The song's music video was released on November 23, 2007 and was directed by Gil Green. The music video starts off with Birdman being interviewed by a parole board in a prison. It then introduces some people, such as Birdman and Fat Joe. The video then shows Rick Ross on a boat with his crew loading drugs. It then flicks to Birdman with various red cars. He sings his verse there and then shows Young Jeezy in a car and then that leads to Lil Wayne in a house. The video concludes with DJ Khaled's outro and Birdman saying that what he is going to do is make a lot of money, which is the overall basis of the song and video.
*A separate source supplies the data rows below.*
Definition is_num (n : N) k : bool :=
  match k with Key (Number m) => luai_numeq m n | _ => false end.
Definition is_str (ts : Z) k : bool := match k with Key (Str p) => p =? ts | _ => false end.

Definition luaH_getnum t (key : Z) : res (option slot) :=
  if u32 (key - 1) <? u32 (sizearray t) then Ok (Some (SArray (Z.to_nat (key - 1))))
  else let nk := cast_num key in find_node t (is_num nk) (hashnum (lsizenode t) nk).

Definition luaH_getstr t (key : Z) : res (option slot) :=
  find_node t (is_str key) (hashstr (lsizenode t) key).

Definition get_generic t key : res (option slot) :=
  find_node t (fun k => rawequal_key k key) (mainposition (lsizenode t) key).

Definition luaH_get t key : res (option slot) :=
  match key with
  | Nil => Ok None
  | Str ts => luaH_getstr t ts
  | Number n =>
      let k := lua_number2int n in
      if luai_numeq (cast_num k) n then luaH_getnum t k else get_generic t key
  | _ => get_generic t key
  end.

(** The value read through the result, [luaO_nilobject] when absent. *)
Definition opt_get t (o : option slot) : TValue N :=
  match o with Some s => slot_get t s | None => Nil end.

(** * Traversal *)

Definition key_or_dead key k : bool :=
  rawequal_key k key ||
  match k, key with
  | DeadKey p, Str q => p =? q
  | DeadKey p, GC _ q => p =? q
  | _, _ => false
  end.

Definition findindex t key : res Z :=
  if ttisnil key then Ok (-1)
  else
    let i := arrayindex key in
    if (0 <? i) && (i <=? sizearray t) then Ok (i - 1)
    else
      o <- chain_find (length (node t)) (key_or_dead key) (node t) (mainposition (lsizenode t) key);
      match o with
      | Some i => Ok (Z.of_nat i + sizearray t)
      | None => Err "invalid key to 'next'"
      end.

(** First index from [i], among the [n] following ones, with a non-nil value. *)
Fixpoint first_nonnil (at_ : nat -> TValue N) (n : nat) (i : nat) : option nat :=
  match n with
  | O => None
  | S n' => if ttisnil (at_ i) then first_nonnil at_ n' (S i) else Some i
  end.

(** [None] is "no more elements" (result 0). *)
Definition luaH_next t key : res (option (TValue N * TValue N)) :=
  i <- findindex t key;
  let i := i + 1 in
  let arr := fun i => slot_get t (SArray i) in
  let hash := fun i => slot_get t (SNode i) in
  match first_nonnil arr (Z.to_nat (sizearray t - i)) (Z.to_nat i) with
  | Some j => Ok (Some (Number (cast_num (Z.of_nat j + 1)), arr j))
  | None =>
      let i := Z.max i (sizearray t) - sizearray t in
      match first_nonnil hash (Z.to_nat (sizenode t - i)) (Z.to_nat i) with
      | Some j => Ok (Some (match i_key <$> node t !! j with
                            | Some (Key v) => v
                            | _ => Nil
                            end, hash j))
      | None => Ok None
      end
  end.

(** * Rehash *)

(** [twotoi/2 < *narray] holds for at most 27 turns. *)
Fixpoint computesizes_loop (fuel : nat) (nums : list Z) (narray : Z) (i : nat) (twotoi a na n : Z)
  : Z * Z :=
  match fuel with
  | O => (na, n)
  | S fuel' =>
      if twotoi / 2 <? narray then
        let c := default 0 (nums !! i) in
        let a' := if 0 <? c then a + c else a in
        let upd := (0 <? c) && (twotoi / 2 <? a') in
        let n' := if upd then twotoi else n in
        let na' := if upd then a' else na in
        if a' =? narray then (na', n')
        else computesizes_loop fuel' nums narray (S i) (twotoi * 2) a' na' n'
      else (na, n)
  end.

(** Returns [na] and the new [*narray]. *)
Definition computesizes (nums : list Z) (narray : Z) : Z * Z :=
  computesizes_loop 32 nums narray 0 1 0 0 0.

Definition ceillog2 (x : Z) : res Z := l <- luaO_log2 (u32 (x - 1)); Ok (l + 1).

Definition countint key (nums : list Z) : res (list Z * Z) :=
  let k := arrayindex key in
  if (0 <? k) && (k <=? MAXASIZE) then
    l <- ceillog2 k;
    Ok (alter (fun c => c + 1) (Z.to_nat l) nums, 1)
  else Ok (nums, 0).

(** Non-nil elements among the [n] that follow [i]. *)
Fixpoint count_nonnil (a : list (TValue N)) (i n : nat) : Z :=
  match n with
  | O => 0
  | S n' => (if ttisnil (default Nil (a !! i)) then 0 else 1) + count_nonnil a (S i) n'
  end.

(** The slice loop from [lg], [ttlg], with [i - 1 = i0] keys counted so far. *)
Fixpoint numusearray_loop (fuel : nat) (a : list (TValue N)) (size : Z) (nums : list Z)
    (lg : nat) (ttlg i0 ause : Z) : list Z * Z :=
  match fuel with
  | O => (nums, ause)
  | S fuel' =>
      let lim := if size <? ttlg then size else ttlg in
      if (size <? ttlg) && (lim <? i0 + 1) then (nums, ause)
      else
        let lc := count_nonnil a (Z.to_nat i0) (Z.to_nat (lim - i0)) in
        numusearray_loop fuel' a size (alter (fun c => c + lc) lg nums) (S lg) (ttlg * 2)
          (Z.max i0 lim) (ause + lc)
  end.

Definition numusearray t (nums : list Z) : list Z * Z :=
  numusearray_loop 27 (array t) (sizearray t) nums 0 1 0 0.

(** Nodes [i-1] down to [0]; returns the counts, [totaluse] and [ause]. *)
Fixpoint numusehash_loop (nd : list (Node N)) (i : nat) (nums : list Z) (totaluse ause : Z)
  : res (list Z * Z * Z) :=
  match i with
  | O => Ok (nums, totaluse, ause)
  | S i' =>
      match nd !! i' with
      | None => Err "dangling node"
      | Some n =>
          if ttisnil (i_val n) then numusehash_loop nd i' nums totaluse ause
          else
            '(nums, c) <- match i_key n with
                         | Key v => countint v nums
                         | DeadKey _ => Ok (nums, 0)
                         end;
            numusehash_loop nd i' nums (totaluse + 1) (ause + c)
      end
  end.

(** Returns the counts, [totaluse] and the new [*pnasize]. *)
Definition numusehash t (nums : list Z) (pnasize : Z) : res (list Z * Z * Z) :=
  '(nums, totaluse, ause) <- numusehash_loop (node t) (Z.to_nat (sizenode t)) nums 0 0;
  Ok (nums, totaluse, pnasize + ause).

(** The vector is reallocated and the places from [sizearray] set to nil. *)
Definition setarrayvector t (size : Z) : Table N :=
  with_array t (resize (Z.to_nat size) Nil (take (Z.to_nat (sizearray t)) (array t))) size.

Definition empty_node : Node N := mkNode Nil (Key Nil) None.

Definition setnodevector t (size : Z) : res (Table N) :=
  if size =? 0 then
    Ok (mkTable (flags t) (array t) (sizearray t) 0 [empty_node] true 0)
  else
    lsize <- ceillog2 size;
    if MAXBITS <? lsize then Err "table overflow"
    else
      let size := twoto lsize in
      Ok (mkTable (flags t) (array t) (sizearray t) lsize
            (replicate (Z.to_nat size) empty_node) false size).

(** Functions over [newkey], which rehashing calls back. *)
Section OpenRecursion.
Variable newkey : Table N -> TValue N -> res (Table N * slot).

Definition luaH_set_ t key : res (Table N * slot) :=
  p <- luaH_get t key;
  let t := with_flags t 0 in
  match p with
  | Some s => Ok (t, s)
  | None =>
      match key with
      | Nil => Err "table index is nil"
      | Number n => if luai_numisnan n then Err "table index is NaN" else newkey t key
      | _ => newkey t key
      end
  end.

Definition luaH_setnum_ t (key : Z) : res (Table N * slot) :=
  p <- luaH_getnum t key;
  match p with
  | Some s => Ok (t, s)
  | None => newkey t (Number (cast_num key))
  end.

Definition luaH_setstr_ t (key : Z) : res (Table N * slot) :=
  p <- luaH_getstr t key;
  match p with
  | Some s => Ok (t, s)
  | None => newkey t (Str key)
  end.

(** Re-insert the [n] elements that follow index [i] of the vanishing slice. *)
Fixpoint reinsert_array t (n : nat) (i : nat) : res (Table N) :=
  match n with
  | O => Ok t
  | S n' =>
      let v := slot_get t (SArray i) in
      if ttisnil v then reinsert_array t n' (S i)
      else
        '(t, s) <- luaH_setnum_ t (Z.of_nat i + 1);
        reinsert_array (slot_set t s (slot_get t (SArray i))) n' (S i)
  end.

(** Re-insert the old nodes [i-1] down to [0]. *)
Fixpoint reinsert_hash t (nold : list (Node N)) (i : nat) : res (Table N) :=
  match i with
  | O => Ok t
  | S i' =>
      match nold !! i' with
      | None => Err "dangling node"
      | Some old =>
          if ttisnil (i_val old) then reinsert_hash t nold i'
          else
            match i_key old with
            | DeadKey _ => Err "live entry with a dead key"
            | Key k =>
                '(t, s) <- luaH_set_ t k;
                reinsert_hash (slot_set t s (i_val old)) nold i'
            end
      end
  end.

Definition resize_ t (nasize nhsize : Z) : res (Table N) :=
  let oldasize := sizearray t in
  let oldhsize := lsizenode t in
  let nold := node t in
  let t := if oldasize <? nasize then setarrayvector t nasize else t in
  t <- setnodevector t nhsize;
  t <- (if nasize <? oldasize then
         let t := with_array t (array t) nasize in
         t <- reinsert_array t (Z.to_nat (oldasize - nasize)) (Z.to_nat nasize);
         Ok (with_array t (take (Z.to_nat nasize) (array t)) (sizearray t))
       else Ok t);
  reinsert_hash t nold (Z.to_nat (twoto oldhsize)).

Definition rehash_ t (ek : TValue N) : res (Table N) :=
  let nums := replicate 27 0 in
  let '(nums, nasize) := numusearray t nums in
  let totaluse := nasize in
  '(nums, hused, nasize) <- numusehash t nums nasize;
  let totaluse := totaluse + hused in
  '(nums, c) <- countint ek nums;
  let nasize := nasize + c in
  let totaluse := totaluse + 1 in
  let '(na, nasize) := computesizes nums nasize in
  resize_ t nasize (totaluse - na).

End OpenRecursion.

(** [while (t->lastfree-- > t->node) if (ttisnil(gkey(t->lastfree))) return]. *)
Fixpoint getfreepos_loop (nd : list (Node N)) (fuel : nat) (lf : Z) : Z * option nat :=
  match fuel with
  | O => (lf - 1, None)
  | S fuel' =>
      if 0 <? lf then
        match nd !! Z.to_nat (lf - 1) with
        | Some n => if knil (i_key n) then (lf - 1, Some (Z.to_nat (lf - 1)))
                    else getfreepos_loop nd fuel' (lf - 1)
        | None => getfreepos_loop nd fuel' (lf - 1)
        end
      else (lf - 1, None)
  end.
The video was premiered on 106 & Park in January 2008.

Charts

References

2007 singles
2007 songs
Birdman (rapper) songs
Cash Money Records singles
DJ Khaled songs
Lil Wayne songs
Music videos directed by Gil Green
Rick Ross songs
Jeezy songs
Cool & Dre songs
Songs written by Lil Wayne
Songs written by Jeezy
Songs written by Rick Ross
Song recordings produced by Cool & Dre
Gangsta rap songs
Songs written by Dre (record producer)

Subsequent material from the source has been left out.